On what his Ministry is doing to ensure that Nigerians are metered, Fashola, who said government is already doing a lot in that direction, added that it was one of the reasons for the monthly meetings which his Ministry holds with all the Power Sector operators, including the Distribution Companies (DisCos).
Advising journalists, as stakeholders in the power supply process, to endeavor to read the various Communiques that are issued after the monthly meetings, Fashola said the Communiqués always carry a lot of information and provide answers to some of the frequently asked questions by the general public concerning the sector including the distribution of meters.
“The idea is to have a more reliable source of information on the Power Sector through that once we finish our monthly meetings and we issued a Communiqué”, the Minister said adding that from the monthly meetings in Shiroro and also in Enugu too, his Ministry was monitoring the metering programme and compliance.
He, however, pleaded for patience and understanding from Nigerians arguing that if for 66 years up to 2013, when the Power sector was privatized,the various electricity agencies of government could not meter all Nigerians, it would only be reasonable to expect that it would take some time more than three years to do what has been impossible to do for 66 years.
“I think that is the context, but we are ramping up and the DisCos are committing to a programme on metering”, the Minister said adding that the DisCos are not only being monitored as to what they are doing but “they are under obligation to submit to us the list of people they have metered so that we can go and check”.

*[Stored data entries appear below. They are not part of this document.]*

(** * aqms_notify: the notification runner of shakemap-aqms

    A shallow embedding of [src/shakemap_aqms/coremods/aqms_notify.py]
    (class [NotificationModule]: [__init__], [execute], [parseArgs]) and
    the properties of it that the specification states.

    Python strings are modelled as [string], read as sequences of code
    points below 256; dictionaries as [gmap] with string keys; the
    effects of [execute] (collaborator calls, the subprocess, the log)
    as a trace of events next to a result that is a value or a raised
    exception. *)

From Stdlib Require Import ZArith Ascii String List Bool Lia.
From Equations Require Import Equations.
From stdpp Require Import base option list sorting gmap strings.

Local Open Scope string_scope.

(** ** Python string operations *)

Module PyStr.

(** [str.lower] on one code point below 256: the upper-case letters are
    A-Z and U+00C0..U+00DE without the multiplication sign U+00D7; each
    has its lower-case form 32 places further. *)
Definition lower_char (c : ascii) : ascii :=
  let n := N_of_ascii c in
  if ((65 <=? n) && (n <=? 90))%N
     || ((192 <=? n) && (n <=? 222) && negb (n =? 215))%N
  then ascii_of_N (n + 32) else c.

(** [s.lower()]. (Above code point 255 Python's [lower] can change the
    length of a string; nothing below relies on the length of a string
    in lower case being that of the string.) *)
Fixpoint lower (s : string) : string :=
  match s with
  | EmptyString => EmptyString
  | String c s' => String (lower_char c) (lower s')
  end.

(** [s.startswith(p)] *)
Fixpoint startswith (p s : string) : bool :=
  match p, s with
  | EmptyString, _ => true
  | String _ _, EmptyString => false
  | String a p', String b s' => Ascii.eqb a b && startswith p' s'
  end.

(** [sub in s]: [sub] occurs somewhere in [s]. *)
Fixpoint contains (sub s : string) : bool :=
  match s with
  | EmptyString => startswith sub EmptyString
  | String _ s' => startswith sub s || contains sub s'
  end.

(** [s[n:]] *)
Fixpoint slice_from (n : nat) (s : string) : string :=
  match n, s with
  | O, _ => s
  | S _, EmptyString => EmptyString
  | S n', String _ s' => slice_from n' s'
  end.
Lemma Win_enqueue q near c o : Win q near -> inwin q c -> next q o = None -> (forall c', o ∉ near c') ->
  wp (block_enqueue o (blockIdx B (c / 64)) (Z.to_nat (c mod 64))) (fun _ q' =>
    Win q' (updZ near c (o :: near c)) /\ curBlock q' = curBlock q /\ elems q' = elems q /\
    feMap q' = feMap q /\ (forall o', o' <> o -> next q' o' = next q o')) q.
Proof.
  intros HW Hc Hn Hno. destruct (w_blk _ _ HW c Hc) as (b&h&Hb&Hh&Hch&Hocc).
  pose proof (Z.mod_pos_bound c 64 ltac:(lia)) as Hpos.
  unfold wp, block_enqueue. rewrite (arr_get_Some _ _ _ Hb). cbn [mbind res_bind].
  rewrite bool_decide_eq_true_2 by done. cbn [rassert mbind res_bind].
  rewrite (arr_get_Some _ _ _ Hh). cbn [mbind res_bind].
  destruct (w_arr _ _ HW _ _ Hb) as [Hlen Hr].
  set (i := blockIdx B (c / 64)) in *. set (pos := Z.to_nat (c mod 64)) in *.
  set (b' := mkBlock _ _).
  assert (Hbits : forall j, 0 <= j < 64 -> Z.testbit (occ b') j = if decide (j = c mod 64) then true else Z.testbit (occ b) j).
  { intros j Hj. cbn. rewrite Z.lor_spec, bit_1shl by lia.
    replace (Z.of_nat pos) with (c mod 64) by (unfold pos; lia).
    case_decide; [by rewrite bool_decide_eq_true_2, orb_true_r|by rewrite bool_decide_eq_false_2, orb_false_r]. }
  assert (Hi : (i < length (blocks q))%nat) by (rewrite (w_len _ _ HW); apply blockIdx_lt).
  split; [|split_and!; try done; intros o' Ho'; cbn; by rewrite upd_ne].
  split; cbn.
  - rewrite length_insert. apply HW.
  - apply HW.
  - intros c' Hc'. destruct (w_blk _ _ HW c' Hc') as (b0&h0&Hb0&Hh0&Hch0&Hocc0).
    pose proof (Z.mod_pos_bound c' 64 ltac:(lia)) as Hpos'.
    assert (Hchn : forall h1 l1, (forall x, x ∈ l1 -> x <> o) -> chain (next q) h1 l1 -> chain (upd (next q) o h) h1 l1).
    { intros h1 l1 Hx. apply chain_upd. intros Hin. by apply (Hx o). }
    assert (Hno' : forall x, x ∈ near c' -> x <> o) by (intros x Hx ->; by apply (Hno c')).
    destruct (decide (blockIdx B (c' / 64) = i)) as [Hii|Hii].
    + assert (Hdiv : c' / 64 = c / 64) by exact (blockIdx_inj _ _ _ Hc' Hc Hii).
      rewrite Hii in Hb0 |- *. rewrite Hb in Hb0. injection Hb0 as <-.
      exists b'. unfold updZ. destruct (decide (c' = c)) as [->|Hne].
      * exists (Some o). split; [by rewrite list_lookup_insert_eq|]. split.
        { fold pos. cbn. rewrite list_lookup_insert_eq; [done|]. rewrite Hlen. unfold pos. lia. }
        split; [|rewrite Hbits, decide_True by lia; done].
        split; [done|]. rewrite upd_eq. by apply Hchn.
      * assert (Hmod : c' mod 64 <> c mod 64).
        { intros Hm. apply Hne. rewrite (Z_div_mod_eq_full c' 64), (Z_div_mod_eq_full c 64). congruence. }
        exists h0. split; [by rewrite list_lookup_insert_eq|]. split.
        { cbn. rewrite list_lookup_insert_ne; [done|]. unfold pos. lia. }
        split; [by apply Hchn|]. rewrite Hbits, decide_False by (done || lia). done.
    + assert (Hne : c' <> c) by (intros ->; done).
      exists b0, h0. unfold updZ. rewrite decide_False by done.
      split_and!; [by rewrite list_lookup_insert_ne|done|by apply Hchn|exact Hocc0].
  - intros j bj Hj. destruct (decide (j = i)) as [->|Hji].
    + rewrite list_lookup_insert_eq in Hj by done. injection Hj as <-. cbn.
      rewrite length_insert. split; [done|]. split.
      * apply Z.lor_nonneg. split; [lia|]. apply Z.shiftl_nonneg. lia.
      * apply bits_lt; [apply Z.lor_nonneg; split; [lia|]; apply Z.shiftl_nonneg; lia|].
        intros k Hk. rewrite Z.lor_spec, bits_above, bit_1shl by lia.
        rewrite bool_decide_eq_false_2; [done|]. unfold pos. lia.
    + rewrite list_lookup_insert_ne in Hj by done. by apply (w_arr _ _ HW j).
  - intros c' Hc'. unfold updZ. rewrite decide_False; [by apply HW|]. intros ->. by apply Hc'.
  - intros c'. unfold updZ. case_decide as Hd; [|by apply HW]. apply list.NoDup_cons. split; [apply Hno|apply HW].
  - intros c1 c2 x. unfold updZ. repeat case_decide; subst; rewrite ?elem_of_cons; [done|..].
    + intros [->|H1] H2; [by destruct (Hno c2)|]. by apply (w_uniq _ _ HW c c2 x).
    + intros H1 [->|H2]; [by destruct (Hno c1)|]. by apply (w_uniq _ _ HW c1 c x).
    + by apply HW.
Qed.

Describing the Power process as a result driven business, Fashola said until every Nigerian got metered, government would not consider the job done adding, “I understand that and it will happen but be patient, be encouraging, be supportive and be understanding. It has taken this long and if we have waited for this long we won’t wait for that long again to complete it, we are setting targets and we want to be realistic too otherwise we will become incredible and unbelievable, we also want a system to evolve”.
The Minister called on the DisCos to endeavour to be alert to the problems occurring in their jurisdictions adding that some of the complaints that come to him directly from consumers across the country should be theirs to resolve. He pointed out that his responsibility was to intervene wherever there were disputes the DisCos could not handle and resolve such issues.
Calling for change also in the attitude of consumers, Fashola recalled some instances where distribution companies have sent their staff out to go and collect bills and such staff were stabbed and matcheted, adding, “How do we in good conscience send out people to go and work in that community when we know they are going to be matcheted”.
“So these are all the things that should change,there is a lot of problems but I am optimistic that they can be solved”, the Minister promised but called for a change in attitude adding, “People who have used electricity for decades without paying, suddenly to wake up and say they must pay for something that has been essentially free that will take some time to manage, that’s part of the change and adaptation and I am sure that we will overcome these challenges and they are temporary”.